Comment author: Mass_Driver 16 July 2010 05:55:01AM 0 points [-]

No, no, I can't take credit. I've read The Marx-Engels Reader cover to cover, as well as some interesting neo-Marxist thoughts on time-as-labor by a guy named something-or-other Cohen.

In general, I think Marx was wrong -- his hypothesis about Life, the Universe, and Everything was just far too complex to have any serious chance of being wholly or even mostly correct, and history has been justly unkind to his predictions. As to the single point of time being a useful way to analyze labor, though, well, that's a much simpler idea, and has not been disproven, and has not received much attention lately.

That said, if you have specific suggestions for what I should Google, I'm all ears.

Comment author: dominov 16 July 2010 07:16:07AM -4 points [-]

Complex is very far from what I would call Marx's objective hypotheses. Perhaps you are confusing Marx's analyses of the capitalist modus specifically, such as he did in Capital, with dialectical materialism in general; the former is naturally very complex, as it is the analysis of a subjective and transitory superstructural expression of dialectical materialism in general, the latter being, if I may take this liberty, akin to Bayes' Law in being simple in expression yet complex in result.

To put it another way, it is easy to confuse Marx's subjective analysis of a transitory form, which he did most prominently in Capital, with the broad, historical, sociological, objective principles of the materialist conception of history, dialectical materialism, which he expressed in parts throughout his writing.

Additionally I, for one, would hold that contrary to the common perception of Marx having failed at his predictions that Marx's writings on capitalism apply more to the current state of affairs than to his own.

Anyway, on reading back over your post, I'm not so sure now exactly what you are trying to do; but reading the literature on surplus labor, etc. can never hurt!

Comment author: dominov 16 July 2010 04:55:32AM *  0 points [-]

Your first point is a very old and well-analyzed one amongst Marxists, in the sense of time-as-labor, "time" being the usual approximate metric for the measure of labor. Indeed, depending on how one interprets your question, it may be that you independently stumbled upon one of the key points of Marxian analysis and the concept of surplus-value.

Perhaps with that qualification some Googling may serve as a productive use of your time.

Comment author: Matt_Simpson 03 November 2009 11:54:56PM 1 point [-]

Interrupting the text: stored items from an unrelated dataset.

(** The sleeps of one step. *)
Lemma resume_sleeps_bounded (c : coroutine) (r : reply) :
  0 <= retries (self c) ->
  Forall (fun w => 2 <= w <= 300) (sleeps (resume json_loads c r).2).
Proof.
  destruct c as [b p]. unfold resume. cbn [self at_point]. intros Hnn.
  assert (Hb : 2 <= backoff (retries b + 1) <= 300)
    by (split; [apply backoff_ge_2; lia | apply backoff_le_cap]).
  destruct p as [| | | | |e0]; destruct r as [d|e]; cbn [fst snd];
    rewrite ?call_process_data_raises;
    unfold inner_exception, outer_handler, loop_head;
    repeat match goal with
      | |- context [inner_handler_catches ?e] => destruct (inner_handler_catches e)
      | |- context [is_Exception ?e] => destruct (is_Exception e)
      | |- context [?x <? ?y] => destruct (x <? y)
      end;
    cbn; repeat constructor; lia.
Qed.

Lemma listener_inv_nonneg (c : coroutine) :
  listener_inv c -> 0 <= retries (self c) <= 10.
Proof. intros (_ & _ & H). destruct (at_point c); lia. Qed.

Lemma run_sleeps_bounded (c : coroutine) (rs : list reply) :
  listener_inv c ->
  Forall (fun w => 2 <= w <= 300) (sleeps (run json_loads c rs).2).
Proof.
  revert c. induction rs as [|r rs IH]; intros c Hc; [constructor|].
  cbn [run]. pose proof (resume_inv json_loads c r Hc) as H1.
  pose proof (resume_sleeps_bounded c r (proj1 (listener_inv_nonneg c Hc))) as H2.
  destruct (resume json_loads c r) as [c1 t1]. specialize (IH c1 H1).
  destruct (run json_loads c1 rs) as [c2 t2]. cbn [fst snd] in *.
  rewrite sleeps_app. by apply Forall_app.
Qed.

(** Outside its loops a step leaves the bot alone and does nothing. *)
Lemma resume_after_loop (c : coroutine) (r : reply) :
  in_loop c = false ->
  self (resume json_loads c r).1 = self c
  /\ (resume json_loads c r).2 = []
  /\ in_loop (resume json_loads c r).1 = false.
Proof.
  destruct c as [b p]. destruct p as [| | | | |e0]; try discriminate;
    destruct r; done.
Qed.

It depends. The first few years may be like this as you take a bunch of classes in areas your probably aren't interested in, but if you choose a major you like, it gets better as you schedule becomes dominated by those classes. Your own personality is another important factor here.

Comment author: dominov 04 November 2009 12:07:46AM 1 point [-]

Ach, I had not realized that required classes in college might feel as useless as required classes in high school. But perhaps college classes will be more rigorous and less likely to induce I-Could-Learn-This-On-Wikpedia Syndrome. I can but hope.

Comment author: [deleted] 02 November 2009 10:34:39AM 5 points [-]

So, I'm having one of those I-don't-want-to-go-to-school moments again. I'm in my first year at a university, and, as often happens, I feel like it's not worth my time.

As far as math goes, I feel like I could learn all the facts my classes teach on Wikipedia in a tenth of the time--though procedural knowledge is another matter, of course. I have had the occasional fun chat with a professor, but the lecture was never it.

As far as other subjects go, I think forces conspired to make me not succeed. I had a single non-math class, though it was twice the length of a normal class and officially two classes. It was about ancient Greece and Rome, and we had to read things like Works and Days and the Iliad. Afterwards, we were supposed to write a paper about depictions of society in the two works or something. I never wrote the paper, and I dropped the class.

Is school worth it for the learning? How about for the little piece of paper I get at the end?

In response to comment by [deleted] on Open Thread: November 2009
Comment author: dominov 03 November 2009 11:52:10PM 1 point [-]

Oh god, this is still an issue for people in college? And here I was assuming that after I got out of high school I wouldn't think along these tempting-yet-ultimately-ruinous lines ever again.